**What the task asks**
Your task is to repeat the entries exactly from their first line through the line with "rewrite decide_True by (unfold d; rewrite length_replicate;", and to stop there.

**Data for the task**
(** A new [Yuv420Vec] of even dimensions passes its own validation, and its
    three planes make up the whole buffer; [new] panics on odd dimensions. *)
Theorem Yuv420Vec_new_valid {E YE IE} w h : fits 32 w → fits 32 h →
  if is_even w && is_even h then
    ∃ b p, Yuv420Vec_new (E:=E) w h = Ok b ∧ dimensions b = (w, h) ∧ yuv b = Some p ∧
      p.1.1 ++ p.1.2 ++ p.2 = yv_data b ∧
      length p.1.2 = Z.to_nat (w / 2) * Z.to_nat (h / 2) ∧ length p.2 = length p.1.2 ∧
      validate_dst_dimensions (YE:=YE) (IE:=IE) b w h = Ok tt
  else Yuv420Vec_new (E:=E) w h = Panic.
Proof.
  intros [Hw _] [Hh _]. unfold Yuv420Vec_new, is_even.
  destruct (w `mod` 2 =? 0)%Z eqn:Ew, (h `mod` 2 =? 0)%Z eqn:Eh; cbn [andb]; try done.
  pose proof (even_to_nat w Hw Ew) as Ew'. pose proof (even_to_nat h Hh Eh) as Eh'.
  set (W := Z.to_nat (w / 2)) in *. set (H := Z.to_nat (h / 2)) in *.
  assert (Z.to_nat w * Z.to_nat h = (W * H) * 4) as Earea by (rewrite Ew', Eh'; lia).
  assert ((Z.to_nat w * Z.to_nat h) `div` 2 * 3 = W * H * 6) as Elen.
  { replace (Z.to_nat w * Z.to_nat h) with ((W * H * 2) * 2) by lia. rewrite Nat.div_mul; lia. }
  assert ((Z.to_nat w * Z.to_nat h) `div` 4 = W * H) as Eu by (rewrite Earea, Nat.div_mul; lia).
  rewrite Elen. set (b := {| yv_data := _; yv_width := w; yv_height := h |}).
  set (d := replicate (W * H * 6) Byte.x00) in *.
  set (p := (take (W * H * 4) d, take (W * H) (drop (W * H * 4) d), drop (W * H) (drop (W * H * 4) d))).
  assert (yuv b = Some p) as Hyuv.
  { cbn. unfold Yuv420Vec_yuv, split_at. cbn [yv_data yv_width yv_height b]. rewrite Eu, Earea.
    rewrite decide_True by (unfold d; rewrite length_replicate; lia). cbn.
    by rewrite decide_True by (unfold d; rewrite length_drop, length_replicate; lia). }
  assert (length p.1.1 = W * H * 4 ∧ length p.1.2 = W * H ∧ length p.2 = W * H) as (L1 & L2 & L3).
  { cbn [fst snd p]. rewrite !length_take, !length_drop. unfold d. rewrite length_replicate. lia. }
  exists b, p. split_and!; [done|done|done| |lia|lia|].
  { cbn [fst snd p yv_data b]. by rewrite !take_drop. }
  unfold validate_dst_dimensions. rewrite bool_decide_true by done. cbn [negb].
  unfold validate. rewrite Hyuv. cbn [dimensions yuv_strides Yuv420Vec_buffer b yv_width yv_height].
  assert (Z.to_nat (w / 2) = W) as -> by done.
  assert (Z.to_nat w `div` 2 = W) as -> by (rewrite Ew', Nat.mul_comm, Nat.div_mul; lia).
  assert ((W * Z.to_nat h) `div` 2 = W * H) as EWH.
  { rewrite Eh'. replace (W * (2 * H)) with (W * H * 2) by lia. rewrite Nat.div_mul; lia. }
  rewrite (proj2 (try_each_Ok _ _)); [cbn [mbind result_bind]|].
  - destruct p as [[y u] v]. cbn [or_panic mbind result_bind fst snd] in *.
    apply try_each_Ok. rewrite EWH, Earea, L1, L2, L3.
    repeat constructor; apply ensure_Ok, negb_true_iff, bool_decide_eq_false; lia.
  - repeat constructor; apply ensure_Ok, negb_true_iff, bool_decide_eq_false; lia.
Qed.

(** ** Monochrome images *)

Section mono.
Context `{YuvCrate} {IE T : Type} `{Yuv420BufferLaws T}.

Lemma mono_writes_elem w ys ps x :
  x ∈ mono_writes w ys ps ↔ ∃ i p, ps !! i = Some p ∧ x = (i `mod` w + i `div` w * ys, [luma p]).
Proof.
  unfold mono_writes. rewrite list_elem_of_lookup. setoid_rewrite list_lookup_imap.
  split.
  - intros (i & Hi). destruct (ps !! i) as [p|] eqn:Ep; [|done]. cbn in Hi. injection Hi as <-. eauto.
  - intros (i & p & Hp & ->). exists i. by rewrite Hp.
Qed.

Lemma in_mono_write k w ys i p :
  in_write k (i `mod` w + i `div` w * ys, [luma p]) ↔ k = i `div` w * ys + i `mod` w.
Proof. unfold in_write. cbn. lia. Qed.

Lemma mono_position w ys row col i : 0 < w → w ≤ ys → col < w →
  row * ys + col = i `div` w * ys + i `mod` w → i = row * w + col.
Proof.
  intros Hw Hys Hcol Heq. pose proof (Nat.div_mod i w ltac:(lia)) as Hdm.
  pose proof (Nat.mod_upper_bound i w ltac:(lia)) as Hmod.
  assert (row = i `div` w) as ->; [|lia].
  destruct (Nat.lt_trichotomy row (i `div` w)) as [|[|]]; [nia|done|nia].
Qed.

Lemma mono_to_yuv420_spec (dst : T) p ps :
  valid_dst dst p → (0 < (dimensions dst).1)%Z →
  length ps = Z.to_nat (dimensions dst).1 * Z.to_nat (dimensions dst).2 →
  let w := Z.to_nat (dimensions dst).1 in let ys := Z.to_nat (yuv_strides dst).1.1 in
  ∃ y', mono_to_yuv420 (IE:=IE) dst ps =
      (set_yuv (y', replicate (length p.1.2) (val_byte 128), replicate (length p.2) (val_byte 128)) dst,
       Ok tt) ∧
    length y' = length p.1.1 ∧
    (∀ row col x, col < w → ps !! (row * w + col) = Some x → y' !! (row * ys + col) = Some (luma x)) ∧
    (∀ k, (∀ row col, row < Z.to_nat (dimensions dst).2 → col < w → k ≠ row * ys + col) →
       y' !! k = p.1.1 !! k).
Proof.
  intros [Hyuv Hst Hsz] Hwpos Hlen w ys. unfold mono_to_yuv420.
  destruct (dimensions dst) as [wz hz]. cbn [fst snd] in *. fold w ys in Hst, Hsz, Hlen |- *.
  destruct p as [[y u] v]. cbn [fst snd] in *. rewrite Hyuv. cbn [or_panic or_fail].
  rewrite (decide_False (P := wz = 0%Z)) by lia. assert (0 < w) by lia.
  destruct (write_all_spec (E := Error YuvError IE) (mono_writes w ys ps) y) as (y' & Hy' & Hl & Hlook).
  { apply Forall_forall. intros x (i & q & Hi & ->)%mono_writes_elem. cbn.
    apply lookup_lt_Some in Hi. rewrite Hlen in Hi.
    pose proof (Nat.div_mod i w ltac:(lia)). pose proof (Nat.mod_upper_bound i w ltac:(lia)).
    assert (i `div` w < Z.to_nat hz) by (apply Nat.Div0.div_lt_upper_bound; lia). nia. }
  rewrite Hy'. cbn [or_fail]. rewrite decide_True by done. cbn [or_fail].
  exists y'. split_and!; [done|done| |].
  - intros row col x Hcol Hx. apply Hlook.
    + intros wr (i & q & Hi & ->)%mono_writes_elem Hin. apply in_mono_write in Hin as Hk.
      apply mono_position in Hk; [|done..]. subst i. rewrite Hx in Hi. injection Hi as <-. cbn.
      destruct (divmod_row w row col Hcol) as [-> ->].
      by replace (row * ys + col - (col + row * ys)) with 0 by lia.
    + right. eexists. split; [apply mono_writes_elem; eauto|]. apply in_mono_write.
      by destruct (divmod_row w row col Hcol) as [-> ->].
  - intros k Hk. apply Hlook; [|by left].
    intros wr (i & q & Hi & ->)%mono_writes_elem Hin%in_mono_write.
    exfalso. apply (Hk (i `div` w) (i `mod` w)); [|apply Nat.mod_upper_bound; lia|done].
    apply lookup_lt_Some in Hi. apply Nat.Div0.div_lt_upper_bound. lia.
Qed.
End mono.

(** ** Demosaicing *)

(** The reference: every pixel takes the red and blue of its 2x2 region, and
    the green of its own row. *)
Definition rgb_at (cfa : BayerCfa) (d : list byte) (st row col : nat) : option (list byte) :=
  bp ← bayer_at cfa d st (2 * (row `div` 2)) (2 * (col `div` 2));
  Some [bp_r bp; if decide (row `mod` 2 = 0) then bp_g0 bp else bp_g1 bp; bp_b bp].

Lemma bayer_at_pos cfa d st row col bp :
  bayer_at cfa d st row col = Some bp → bp_row bp = row ∧ bp_col bp = col.
Proof.
  unfold bayer_at. destruct (region d st row col) as [[[[??]?]?]|]; [|done]. cbn.
  destruct (cfa_order _ _ _ _ _) as [[[??]?]?]. by intros [= <-].
Qed.

(** A position in a row of pairs of pixels belongs to one pair. *)
Lemma pair_position w row col c R C W :
  w = 2 * W → col < w → c < 3 → C < W →
  3 * (R * w + 2 * C) ≤ 3 * (row * w + col) + c < 3 * (R * w + 2 * C) + 6 →
  row = R ∧ col `div` 2 = C ∧
    3 * (row * w + col) + c - 3 * (R * w + 2 * C) = 3 * (col `mod` 2) + c.
Proof.
  intros -> Hcol Hc HC Hk. assert (row = R) as ->.
  { destruct (Nat.lt_trichotomy row R) as [|[|]]; [nia|done|nia]. }
  split; [done|]. pose proof (Nat.div_mod col 2 ltac:(lia)).
  pose proof (Nat.mod_upper_bound col 2 ltac:(lia)).
  assert (col `div` 2 = C) as <- by lia. lia.
Qed.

**Task output**
(** A new [Yuv420Vec] of even dimensions passes its own validation, and its
    three planes make up the whole buffer; [new] panics on odd dimensions. *)
Theorem Yuv420Vec_new_valid {E YE IE} w h : fits 32 w → fits 32 h →
  if is_even w && is_even h then
    ∃ b p, Yuv420Vec_new (E:=E) w h = Ok b ∧ dimensions b = (w, h) ∧ yuv b = Some p ∧
      p.1.1 ++ p.1.2 ++ p.2 = yv_data b ∧
      length p.1.2 = Z.to_nat (w / 2) * Z.to_nat (h / 2) ∧ length p.2 = length p.1.2 ∧
      validate_dst_dimensions (YE:=YE) (IE:=IE) b w h = Ok tt
  else Yuv420Vec_new (E:=E) w h = Panic.
Proof.
  intros [Hw _] [Hh _]. unfold Yuv420Vec_new, is_even.
  destruct (w `mod` 2 =? 0)%Z eqn:Ew, (h `mod` 2 =? 0)%Z eqn:Eh; cbn [andb]; try done.
  pose proof (even_to_nat w Hw Ew) as Ew'. pose proof (even_to_nat h Hh Eh) as Eh'.
  set (W := Z.to_nat (w / 2)) in *. set (H := Z.to_nat (h / 2)) in *.
  assert (Z.to_nat w * Z.to_nat h = (W * H) * 4) as Earea by (rewrite Ew', Eh'; lia).
  assert ((Z.to_nat w * Z.to_nat h) `div` 2 * 3 = W * H * 6) as Elen.
  { replace (Z.to_nat w * Z.to_nat h) with ((W * H * 2) * 2) by lia. rewrite Nat.div_mul; lia. }
  assert ((Z.to_nat w * Z.to_nat h) `div` 4 = W * H) as Eu by (rewrite Earea, Nat.div_mul; lia).
  rewrite Elen. set (b := {| yv_data := _; yv_width := w; yv_height := h |}).
  set (d := replicate (W * H * 6) Byte.x00) in *.
  set (p := (take (W * H * 4) d, take (W * H) (drop (W * H * 4) d), drop (W * H) (drop (W * H * 4) d))).
  assert (yuv b = Some p) as Hyuv.
  { cbn. unfold Yuv420Vec_yuv, split_at. cbn [yv_data yv_width yv_height b]. rewrite Eu, Earea.
    rewrite decide_True by (unfold d; rewrite length_replicate; lia). cbn.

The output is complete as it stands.